As described above, in the present invention, a complicated LC circuit pattern can be easily realized by printing and sintering. Furthermore, by using intermediate materials, products with less distortion and fewer defects can be provided. The above-mentioned effects can be achieved, such as the ability to easily perform complex connections between the coil section and the capacitor section using peripheral external terminals.

In the above embodiment, one capacitor part and one fill part were used, but it will be clear to those skilled in the art that any number of capacitor parts and fill parts may be combined by interposing an intermediate material layer.

Table 1 (Unit is wt%) Table 2 Cu analysis value Table 3 Table 4 Cu analysis value

[Brief explanation of the drawing]

Figure 1(a) is a diagram showing the LC filter circuit, Figure 1(b)
) is a graph showing the same attenuation-frequency characteristics, Figure 2 (1) ~
(15) is a sequential process diagram for manufacturing a laminated LCy filter component according to an embodiment of the present invention, FIG. 3 is a perspective view of a component manufactured by the method shown in FIG. 2, and FIG. 4 is a laminated LC filter component of the present invention. This is a completed diagram. (0) (b) Figure 1 Figure 3 Figure 4

Claims (4)

[Claims] (1) A multilayer capacitor section that contains multiple capacitors and the lead-out portions of their electrodes are exposed on the periphery, and a multilayer inductor that contains multiple coils and the lead-out portions of each coil are exposed on the periphery. The coil is drawn out onto the circumferential surface of a sintered body in which the parts are superimposed with an intermediate material layer having sintering properties intermediate between the former surface dielectric layer and the latter surface magnetic layer interposed therebetween.

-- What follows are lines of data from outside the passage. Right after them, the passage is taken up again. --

(** A resource that is still stopping is skipped as stale and stays down. *)
Example stopping_is_skipped :
  let slept := shutdown_fleet turns "now" (fleet_start []) in
  whole_fleet slept.2 = [Some true; Some true; Some true; Some false] /\
  (wakeup_fleet turns "now" slept.2).1 = Ok (mkResult "started 0 RDS resource(s), skipped 1 stale resource(s)" 1500) /\
  whole_fleet (wakeup_fleet turns "now" slept.2).2 = whole_fleet slept.2.
Proof. vm_compute. split_and!; reflexivity. Qed.

(** An instance that is named twice: the second visit finds it stopped. *)
Example named_twice_loses_state :
  let w := mkRunnerState (T := RDSWorld) empty_cluster
             (mkFaulty ({[ "instance:db-1" := (true, 0%nat) ]} : Fleet) []) in
  let visits := acc_state (run_acc (process_ids (fun _ => 0) (Some (acc_add (fun _ => t0))) twice_params ResourceTypeInstance
                  ["db-1"%string] (rds_processed 1)
                  (mkRun (mkFaulty ({[ "instance:db-1" := (false, 0%nat) ]} : Fleet) []) []
                     (run_acc (process_ids (fun _ => 0) (Some (acc_add (fun _ => t0))) twice_params ResourceTypeInstance
                        ["db-1"%string] (rds_processed 1) (mkRun (rs_target w) [] NewAccumulator)).2))).2) in
  demanded (default (AnyOther "") (visits !! "instance:db-1"%string)) = false.
Proof. vm_compute. reflexivity. Qed.

(** A tag selector that is present but empty hides the tags to exclude. *)
Example empty_selector_takes_excluded :
  rds_Validate (rds_spec "exclude") = Ok tt /\
  whole_fleet (shutdown_fleet turns "exclude" (fleet_start [])).2 = [Some true; Some false; Some true; Some false].
Proof. vm_compute. split; reflexivity. Qed.

(** All instances, the one of a restore job of AWS among them. *)
Example all_takes_restore_job :
  whole_fleet (shutdown_fleet turns "all" (fleet_start [])).2 = [Some true; Some false; Some false; Some true].
Proof. vm_compute. reflexivity. Qed.

(** The first stop of [aurora] fails; the second run shuts everything down. *)
Definition cut_short := shutdown_fleet turns "dev" (fleet_start (repeat None 9 ++ [Some (RDSFailure "throttled")])).
Definition slept_again := shutdown_fleet turns "dev" cut_short.2.
Example cut_short_state :
  cut_short.1 = (Err (RErrStop ResourceTypeCluster "aurora" (RErrApi (RDSFailure "throttled"))), Some (Ok tt)) /\
  whole_fleet cut_short.2 = [Some true; Some true; Some true; Some true] /\
  whole_fleet slept_again.2 = [Some false; Some true; Some true; Some false].
Proof. vm_compute. split_and!; reflexivity. Qed.
End RDSSamples.
Import RDSSamples.


Lemma settled_map w : map_Forall (fun _ s => s.1 = true \/ s.2 = O) w -> settled w.
Proof.
  intros Hw x n Hx. unfold fleet_at in Hx. destruct (is_ascii x.2); [|done]. by destruct (Hw _ _ Hx).
Qed.

Lemma rds_wakeup_restores_witness :
  whole_fleet slept_again.2 = [Some false; Some true; Some true; Some false] /\
  forall x, rds_up (rs_target (wakeup_fleet turns "dev" slept_again.2).2) x = rds_up (fleet []) x.
Proof.
  split; [vm_compute; reflexivity|].
  refine (proj1 (rds_wakeup_restores (HS := fleet_clients) (rds_cfg "shutdown") (rds_spec "dev") dev_params
    (fleet_start (repeat None 9 ++ [Some (RDSFailure "throttled")])) slept_again.2
    None turns rds_clk _ _ eq_refl _ _ _ _ _ _ _ _)).
  - intros []; constructor.
  - vm_compute. reflexivity.
  - vm_compute. reflexivity.
  - done.
  - apply (RunShutdown (rds_executor (HS := fleet_clients)) _ _ turns rds_clk slept_again.1.1 _ cut_short.2).
    + apply (RunFirst (rds_executor (HS := fleet_clients)) _ _ turns rds_clk cut_short.1.1).
      apply split_run. vm_compute. reflexivity.
    + apply split_run. vm_compute. reflexivity.
  - split; [vm_compute; reflexivity|]. apply settled_map, (bool_decide_unpack _). vm_compute. reflexivity.
  - by eexists.
  - apply surjective_pairing.
Defined.

(** C8: what the admission webhook accepts, the executors accept: every target of an
    admitted plan, if it is not a noop target, is of a type that has an executor, and
    the validation of that executor succeeds on the parameters of the target, given a
    connector of the kind that the type asks for, with a region (and the name of the
    cluster, for the types that work in one).  The two are separate code, run in
    different processes.  The webhook has no validator for noop targets:
    [noop_admitted_rejected] is one whose executor rejects what was admitted. *)
Theorem admitted_parameters_valid `{HP : ParamsJSON} `{HT : JSONText} `{HV : LabelValidation} `{HM : MapOrder} plan t spec :
  ValidateCreate_plan plan = Some [] -> t ∈ spec_Targets (plan_Spec plan) -> tgt_Type t <> "noop"%string -> spec_of_target t spec ->
  executor_accepts (tgt_Type t) spec.
Proof.
  intros H Ht Hnoop Hs. unfold ValidateCreate_plan, validate_plan in H. apply bind_Some in H as (serrs & _ & H).
  injection H as H. apply app_nil in H as [_ H]. apply app_nil in H as [Htgt _].
  pose proof (targets_types_valid _ _ _ t Htgt Ht) as Hty.
  apply targets_errors_nil in Htgt as [_ Hpar]. destruct (Hpar t Ht) as [_ Hp]. clear Hpar.
  destruct Hs as [Hsp Haws Hk8s]. rewrite <- Hsp in Hp. clear Hsp Ht. revert Hp Haws Hk8s Hty Hnoop. generalize (tgt_Type t). intros ty Hp Haws Hk8s Hty Hnoop.
  destruct (decide (ty = "ec2"%string)) as [->|N1].
  { apply ec2_admitted; [done|]. destruct Haws as (aws & -> & _); [set_solver|by eexists]. }
  destruct (decide (ty = "rds"%string)) as [->|N2].
  { apply rds_admitted; [done|]. destruct Haws as (aws & -> & _); [set_solver|by eexists]. }
  destruct (decide (ty = "eks"%string)) as [->|N3]; [by apply eks_admitted; [|apply Haws; set_solver]|].
  destruct (decide (ty = "karpenter"%string)) as [->|N4]; [by apply karpenter_admitted; [|apply Hk8s; set_solver]|].
  destruct (decide (ty = "workloadscaler"%string)) as [->|N5].
  { apply scaler_admitted; [done|]. destruct Hk8s as (k & -> & _); [set_solver|by eexists]. }
  destruct (decide (ty = "gke"%string)) as [->|N6]; [by apply gke_admitted; [|apply Hk8s; set_solver]|].
  destruct (decide (ty = "cloudsql"%string)) as [->|N7]; [by apply cloudsql_admitted|].
  exfalso. unfold validTypes in Hty. set_solver.
Qed.

Module ParamsSamples.
Import StateSamples PlanWebhookSpec.PlanWebhookSamples RDSSamples.

#[export] Instance any_label_selector : LabelValidation := {| valid_label_selector _ := true |}.

Definition databases : Types.Target := mkTarget "databases" "rds" connector (Some "dev"%string).
Definition database_plan : HibernatePlan :=
  plan (Types.mkSpec (Types.mkSchedule "UTC" [nights]) (mkStrategy StrategySequential None [] []) strict false [databases])
    ∅ (status PhaseActive OperationUnset [] 0).

Example database_plan_admitted : ValidateCreate_plan (HV := params_validator) database_plan = Some [].
Proof. vm_compute. reflexivity. Qed.

(** A noop target that is to fail "sometimes" is admitted; its executor knows no such
    mode. *)
#[local] Instance noop_params : ParamsJSON := {|
  parse_ec2_params _ := None;
  parse_rds_params _ := None;
  parse_eks_params _ := None;
  parse_karpenter_params _ := None;
  parse_gke_params _ := None;
  parse_cloudsql_params _ := None;
  parse_scaler_params _ := None;
  parse_noop_params text := Some (mkNoOpParameters 5 text "");
|}.

Definition flaky : Types.Target := mkTarget "flaky" "noop" connector (Some "sometimes"%string).
Definition flaky_spec (mode : string) : Spec :=
  mkSpec "flaky" "noop" mode (mkConnectorConfig (Some (mkAWSConnectorConfig "eu-west-1" "" "" "" "" "")) None).
Definition flaky_plan : HibernatePlan :=
  plan (Types.mkSpec (Types.mkSchedule "UTC" [nights]) (mkStrategy StrategySequential None [] []) strict false [flaky])
    ∅ (status PhaseActive OperationUnset [] 0).

Example noop_admitted_rejected :
  ValidateCreate_plan (HV := params_validator (HP := noop_params)) flaky_plan = Some [] /\
  noop_Validate (HP := noop_params) (flaky_spec "sometimes") = Err (NErrFailureMode "sometimes") /\
  noop_Validate (HP := noop_params) (flaky_spec "both") = Ok tt.
Proof. vm_compute. split_and!; reflexivity. Qed.
End ParamsSamples.

Lemma admitted_parameters_valid_witness :
  ParamsSamples.databases ∈ spec_Targets (plan_Spec ParamsSamples.database_plan) /\
  rds_Validate (HP := RDSSamples.sample_rds_params) (RDSSamples.rds_spec "dev") = Ok tt.
Proof.
  assert (ParamsSamples.databases ∈ spec_Targets (plan_Spec ParamsSamples.database_plan)) as Hin by (by left).
  split; [exact Hin|].
  refine (admitted_parameters_valid ParamsSamples.database_plan ParamsSamples.databases (RDSSamples.rds_spec "dev") _ Hin _ _).
  - exact ParamsSamples.database_plan_admitted.
  - done.
  - split; [reflexivity| |intros H; exfalso; set_solver].
    intros _. eexists. split; [reflexivity|done].
Defined.
(** The loop of [fetchAndPublishNotifications] over the items of the list: the matched
    ones and the keys that were stored, or the error of a key. *)
Fixpoint publish_loop (planKey : NamespacedName) (labels : gmap string string) (items : list HibernateNotification)
  (matched : list HibernateNotification) (currentKeys : gset NotificationBindingKey) (s : Bindings)
  : option (list HibernateNotification * gset NotificationBindingKey) * Bindings :=
  match items with
  | [] => (Some (matched, currentKeys), s)
  | notif :: items' =>
      match selects notif labels with
      | None => publish_loop planKey labels items' matched currentKeys s
      | Some matches =>
          match NewNotificationBindingKey (notification_key notif) planKey with
          | None => (None, s)
          | Some key =>
              publish_loop planKey labels items' (if matches then matched ++ [notif] else matched) ({[key]} ∪ currentKeys)
                (binding_Store key (mkNotificationContext (Some notif) planKey labels matches) s)
          end
      end
  end.

(** [fetchAndPublishNotifications]: [items] is the answer of the list. *)
Definition fetchAndPublishNotifications (planKey : NamespacedName) (labels : gmap string string)
  (items : ApiError + list HibernateNotification) (s : Bindings) : option (list HibernateNotification) * Bindings :=
  match items with
  | inl _ => (None, s)
  | inr items =>
      match publish_loop planKey labels items [] ∅ s with
      | (None, s) => (None, s)
      | (Some (matched, currentKeys), s) => (Some matched, tracker_Reconcile planKey currentKeys s)
      end
  end.

(** [findPlansForNotification]: the plans to reconcile when a notification changes;
    [plans] are the plans of its namespace with their labels. *)
Definition findPlansForNotification (notif : HibernateNotification)
  (plans : ApiError + list (NamespacedName * gmap string string)) : list NamespacedName :=
  if negb (valid_label_selector (hn_Selector notif)) then []
  else
    match plans with
    | inl _ => []
    | inr plans =>
        let matches p := label_matches (hn_Selector notif) p.2 = true in
        let matchedPlans := map fst (filter matches plans) in
        let unMatchedPlans := map fst (filter (fun p => ~ matches p) plans) in
        if bool_decide (matchedPlans = []) then unMatchedPlans else matchedPlans
    end.
End publish.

A laminated LC filter component comprising an external terminal for mutually coupling a capacitor lead-out part, a capacitor lead-out part, and an external circuit so that a predetermined filter is constructed. (2) The filter connects one lead-out end of a predetermined capacitor to a common external grounding terminal, connects it to an external terminal that connects the coils in series, and connects the other lead-out end of these capacitors to a common grounding external terminal that connects the coils in series. The laminated LC filter according to item 1 above, which is connected to an external terminal. (3) The multilayer LC filter according to item 2 above, wherein the external terminal is formed such that a capacitor other than the predetermined capacitor is inserted between both ends of each coil. (4) The intermediate material layer is made of non-magnetic Cu-Zn ferrite, Ti
The laminated LC filter according to any one of items 1 to 3, comprising O_2 or a combination thereof.